_WHAT THE EXERCISE ASKS_.
After finding the line with "(** [rename] with its result ignored. *)" in the entries below, retype exactly each line from there through the line with "Proof. intros (-> & _)%rmdir_Some", including that final line.

Collected data entries
(* ===== verification/FileSys.v ===== *)
(** * The file system

    The part of POSIX the code that removes and extracts files uses.  A file
    system maps absolute paths, without trailing slash, to nodes.  A path is
    looked up as it is: symbolic links in its directory part are not followed
    (the packages of one system agree on the names of the directories), the
    last component is followed by the calls that do so in C, through the
    parameter [follow].  Which paths the system refuses to change (permissions,
    read-only mounts, I/O errors) is the parameter [denied]. *)

From S2P Require Import Prelude CStr Util Conflict.
Local Open Scope Z_scope.

Module FileSys.

Inductive node := NFile (content : cstr) | NDir | NLink (target : cstr).
#[global] Instance node_eq_dec : EqDecision node.
Proof. solve_decision. Defined.
Notation fs := (gmap cstr node).

Definition PATH_MAX : nat := 4096.

(** A hash function, and the files it cannot be computed of although they can be
    looked up: no memory, no permission to read, an I/O error. *)
Record hasher := Hasher { hash_of :> cstr -> cstr; hash_fails : cstr -> bool }.
Definition ex_md5 : hasher := Hasher (fun c => c) (fun _ => false).

(** [lstat] through [llstat], which drops trailing slashes. *)
Definition llstat (f : fs) (path : cstr) : option node := f !! Conflict.strip_slashes (length path) path.

(** The names in a directory, without [.] and [..]. *)
Definition dir_prefix (d : cstr) : cstr := if decide (d = lit "/") then d else d ++ lit "/".
Definition child_name (d k : cstr) : option cstr :=
  if is_prefix (dir_prefix d) k then
    let n := drop (length (dir_prefix d)) k in
    match n with [] => None | _ => match strchr n "/"%char with Some _ => None | None => Some n end end
  else None.
Definition readdir (f : fs) (d : cstr) : list cstr := omap (child_name d) (map_to_list f).*1.

Section Calls.
Variables (denied : cstr -> bool) (follow : fs -> cstr -> option node).

(** [unlink] and [rmdir]; [None] is the result -1. *)
Definition unlink (f : fs) (path : cstr) : option fs :=
  match f !! path with
  | None | Some NDir => None
  | Some _ => if denied path then None else Some (delete path f)
  end.
Definition rmdir (f : fs) (path : cstr) : option fs :=
  match f !! path with
  | Some NDir =>
      match readdir f path with
      | [] => if denied path then None else Some (delete path f)
      | _ => None
      end
  | _ => None
  end.

(** Moving the subtree at [a] to [b]. *)
Definition moved (a b k : cstr) : cstr :=
  if decide (k = a) then b else if is_prefix (a ++ lit "/") k then b ++ drop (length a) k else k.
Definition move_tree (f : fs) (a b : cstr) : fs :=
  list_to_map ((fun kn => (moved a b kn.1, kn.2)) <$> map_to_list (delete b f)).

(** [rename]; the two paths are in the same directory. *)
Definition rename (f : fs) (a b : cstr) : option fs :=
  match f !! a with
  | None => None
  | Some n =>
      if denied a || denied b then None
      else if decide (a = b) then Some f
      else
        match n, f !! b with
        | NDir, Some NDir => match readdir f b with [] => Some (move_tree f a b) | _ => None end
        | NDir, Some _ => None
        | NDir, None => Some (move_tree f a b)
        | _, Some NDir => None
        | _, _ => Some (<[b := n]> (delete a f))
        end
  end.
(** [rename] with its result ignored. *)
Definition try_rename (f : fs) (a b : cstr) : fs := default f (rename f a b).

(** What [open] and [stat] find. *)
Definition stat (f : fs) (path : cstr) : option node :=
  match f !! path with Some (NLink _) => follow f path | n => n end.

(** [klpm_compute_md5sum]: NULL for what cannot be opened or is no regular file,
    and where reading or the computation fails. *)
Definition compute_md5sum (md5 : hasher) (f : fs) (path : cstr) : option cstr :=
  if hash_fails md5 path then None else match stat f path with Some (NFile c) => Some (md5 c) | _ => None end.
End Calls.
Lemma compute_md5sum_file follow md5 f path c : hash_fails md5 path = false -> f !! path = Some (NFile c) -> compute_md5sum follow md5 f path = Some (md5 c).
Proof. intros Hh Hf. unfold compute_md5sum, stat. by rewrite Hh, Hf. Qed.

(** ** Frames *)

(** Two file systems that differ at most at the paths in [P]. *)
Definition only_differ (P : cstr -> Prop) (f f' : fs) : Prop := forall k, ~ P k -> f' !! k = f !! k.

#[global] Instance only_differ_preorder P : PreOrder (only_differ P).
Proof. split; [by intros f k|]. intros f g h H1 H2 k Hk. by rewrite H2, H1. Qed.
Lemma only_differ_mono P Q f f' : (forall k, P k -> Q k) -> only_differ P f f' -> only_differ Q f f'.
Proof. intros H Hd k Hk. apply Hd. auto. Qed.

Section Laws.
Context (denied : cstr -> bool).

Lemma unlink_Some f path f' : unlink denied f path = Some f' ->
  f' = delete path f /\ (exists n, f !! path = Some n /\ n <> NDir) /\ denied path = false.
Proof.
  unfold unlink. destruct (f !! path) as [[c| |t]|] eqn:E; try done; destruct (denied path); try done; intros [= <-]; split_and!; eauto.
Qed.
Lemma unlink_frame f path f' : unlink denied f path = Some f' -> only_differ (fun k => k = path) f f'.
Proof. intros (-> & _ & _)%unlink_Some k Hk. by rewrite lookup_delete_ne. Qed.

Lemma rmdir_Some f path f' : rmdir denied f path = Some f' ->
  f' = delete path f /\ f !! path = Some NDir /\ readdir f path = [] /\ denied path = false.
Proof.
  unfold rmdir. destruct (f !! path) as [[c| |t]|] eqn:E; try done. destruct (readdir f path); [|done].
  destruct (denied path); [done|]. by intros [= <-].
Qed.
Lemma rmdir_frame f path f' : rmdir denied f path = Some f' -> only_differ (fun k => k = path) f f'.
Proof. intros (-> & _)%rmdir_Some k Hk. by rewrite lookup_delete_ne. Qed.

(** Renaming something that is not a directory. *)
Lemma rename_file f a b n : f !! a = Some n -> n <> NDir ->
  rename denied f a b =
    if denied a || denied b then None
    else if decide (a = b) then Some f
    else if decide (f !! b = Some NDir) then None
    else Some (<[b := n]> (delete a f)).
Proof.
  intros E Hn. unfold rename. rewrite E. destruct (denied a || denied b); [done|]. case_decide; [done|].
  destruct n; [|done|]; destruct (f !! b) as [[]|]; first [rewrite decide_True by done; done|rewrite decide_False by done; done].
Qed.

(** Renaming onto a free name moves the node, or does nothing when there is
    none. *)
Lemma try_rename_free f a b : a <> b -> f !! b = None -> f !! a <> Some NDir -> denied a = false -> denied b = false ->
  forall k, try_rename denied f a b !! k = if decide (k = b) then f !! a else if decide (k = a) then None else f !! k.
Proof.
  intros Hab Hb Ha Hda Hdb k. unfold try_rename. destruct (f !! a) as [n|] eqn:E.
  - rewrite (rename_file _ _ _ n E) by congruence. rewrite Hda, Hdb. cbn [orb]. rewrite decide_False by done.
    rewrite decide_False by congruence. cbn [default]. change (default f (Some ?x)) with x. simpl.
    destruct (decide (k = b)) as [->|Hkb]; [by rewrite lookup_insert_eq|]. rewrite lookup_insert_ne by done.
    destruct (decide (k = a)) as [->|]; [by rewrite lookup_delete_eq|by rewrite lookup_delete_ne].
  - unfold rename. rewrite E. simpl. destruct (decide (k = b)) as [->|]; [done|]. destruct (decide (k = a)) as [->|]; done.
Qed.

(** A path under [a]. *)
Definition under (a k : cstr) : Prop := k = a \/ is_prefix (a ++ lit "/") k = true.
Lemma list_to_map_moved (g : cstr -> cstr) (l : list (cstr * node)) k :
  (forall k', k' ∈ l.*1 -> g k' = k <-> k' = k) ->
  (list_to_map ((fun kn => (g kn.1, kn.2)) <$> l) : fs) !! k = (list_to_map l : fs) !! k.
Proof.
  induction l as [|[k0 n] l IH]; intros H; [done|]. cbn [fmap list_fmap list_to_map foldr fst snd uncurry].
  specialize (IH ltac:(intros k' Hk'; apply H; cbn; set_solver)).
  assert (g k0 = k <-> k0 = k) as H0 by (apply H; cbn; set_solver).
  destruct (decide (k0 = k)) as [->|Hne]; [rewrite (proj2 H0) by done; by rewrite !lookup_insert_eq|].
  rewrite !lookup_insert_ne by tauto. exact IH.
Qed.
Lemma move_tree_frame f a b : only_differ (fun k => under a k \/ under b k) f (move_tree f a b).
Proof.
  intros k Hk. unfold move_tree. rewrite list_to_map_moved.
  - rewrite list_to_map_to_list. rewrite lookup_delete_ne; [done|]. intros ->. apply Hk. right. by left.
  - intros k' _. unfold moved. case_decide as E.
    + subst k'. split; intros ->; exfalso; apply Hk; [right|left]; by left.
    + destruct (is_prefix (a ++ lit "/") k') eqn:Ep; [|done]. split.
      * intros <-. exfalso. apply Hk. right. right. apply is_prefix_spec. apply is_prefix_spec in Ep as [r ->].
        exists r. rewrite <- !app_assoc, drop_app_length. done.
      * intros ->. exfalso. apply Hk. left. by right.
Qed.
Lemma rename_frame f a b f' : rename denied f a b = Some f' -> only_differ (fun k => under a k \/ under b k) f f'.
Proof.
  unfold rename. destruct (f !! a) as [n|]; [|done]. destruct (denied a || denied b); [done|].
  case_decide; [by intros [= <-]|].
  assert (only_differ (fun k => under a k \/ under b k) f (<[b := n]> (delete a f))) as Hi.
  { intros k Hk. rewrite lookup_insert_ne, lookup_delete_ne; [done| |]; intros ->; apply Hk; [left|right]; by left. }
  pose proof (move_tree_frame f a b) as Hm.
  destruct n; [|destruct (f !! b) as [[]|]; [done|destruct (readdir f b); [|done]|done|]|]; try (destruct (f !! b) as [[]|]); intros [= <-]; done.
Qed.
End Laws.

End FileSys.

_FINISHED EXERCISE_.
(** [rename] with its result ignored. *)
Definition try_rename (f : fs) (a b : cstr) : fs := default f (rename f a b).

(** What [open] and [stat] find. *)
Definition stat (f : fs) (path : cstr) : option node :=
  match f !! path with Some (NLink _) => follow f path | n => n end.

(** [klpm_compute_md5sum]: NULL for what cannot be opened or is no regular file,
    and where reading or the computation fails. *)
Definition compute_md5sum (md5 : hasher) (f : fs) (path : cstr) : option cstr :=
  if hash_fails md5 path then None else match stat f path with Some (NFile c) => Some (md5 c) | _ => None end.
End Calls.
Lemma compute_md5sum_file follow md5 f path c : hash_fails md5 path = false -> f !! path = Some (NFile c) -> compute_md5sum follow md5 f path = Some (md5 c).
Proof. intros Hh Hf. unfold compute_md5sum, stat. by rewrite Hh, Hf. Qed.

(** ** Frames *)

(** Two file systems that differ at most at the paths in [P]. *)
Definition only_differ (P : cstr -> Prop) (f f' : fs) : Prop := forall k, ~ P k -> f' !! k = f !! k.

#[global] Instance only_differ_preorder P : PreOrder (only_differ P).
Proof. split; [by intros f k|]. intros f g h H1 H2 k Hk. by rewrite H2, H1. Qed.
Lemma only_differ_mono P Q f f' : (forall k, P k -> Q k) -> only_differ P f f' -> only_differ Q f f'.
Proof. intros H Hd k Hk. apply Hd. auto. Qed.

Section Laws.
Context (denied : cstr -> bool).

Lemma unlink_Some f path f' : unlink denied f path = Some f' ->
  f' = delete path f /\ (exists n, f !! path = Some n /\ n <> NDir) /\ denied path = false.
Proof.
  unfold unlink. destruct (f !! path) as [[c| |t]|] eqn:E; try done; destruct (denied path); try done; intros [= <-]; split_and!; eauto.
Qed.
Lemma unlink_frame f path f' : unlink denied f path = Some f' -> only_differ (fun k => k = path) f f'.
Proof. intros (-> & _ & _)%unlink_Some k Hk. by rewrite lookup_delete_ne. Qed.

Lemma rmdir_Some f path f' : rmdir denied f path = Some f' ->
  f' = delete path f /\ f !! path = Some NDir /\ readdir f path = [] /\ denied path = false.
Proof.
  unfold rmdir. destruct (f !! path) as [[c| |t]|] eqn:E; try done. destruct (readdir f path); [|done].
  destruct (denied path); [done|]. by intros [= <-].
Qed.
Lemma rmdir_frame f path f' : rmdir denied f path = Some f' -> only_differ (fun k => k = path) f f'.
Proof. intros (-> & _)%rmdir_Some k Hk. by rewrite lookup_delete_ne. Qed.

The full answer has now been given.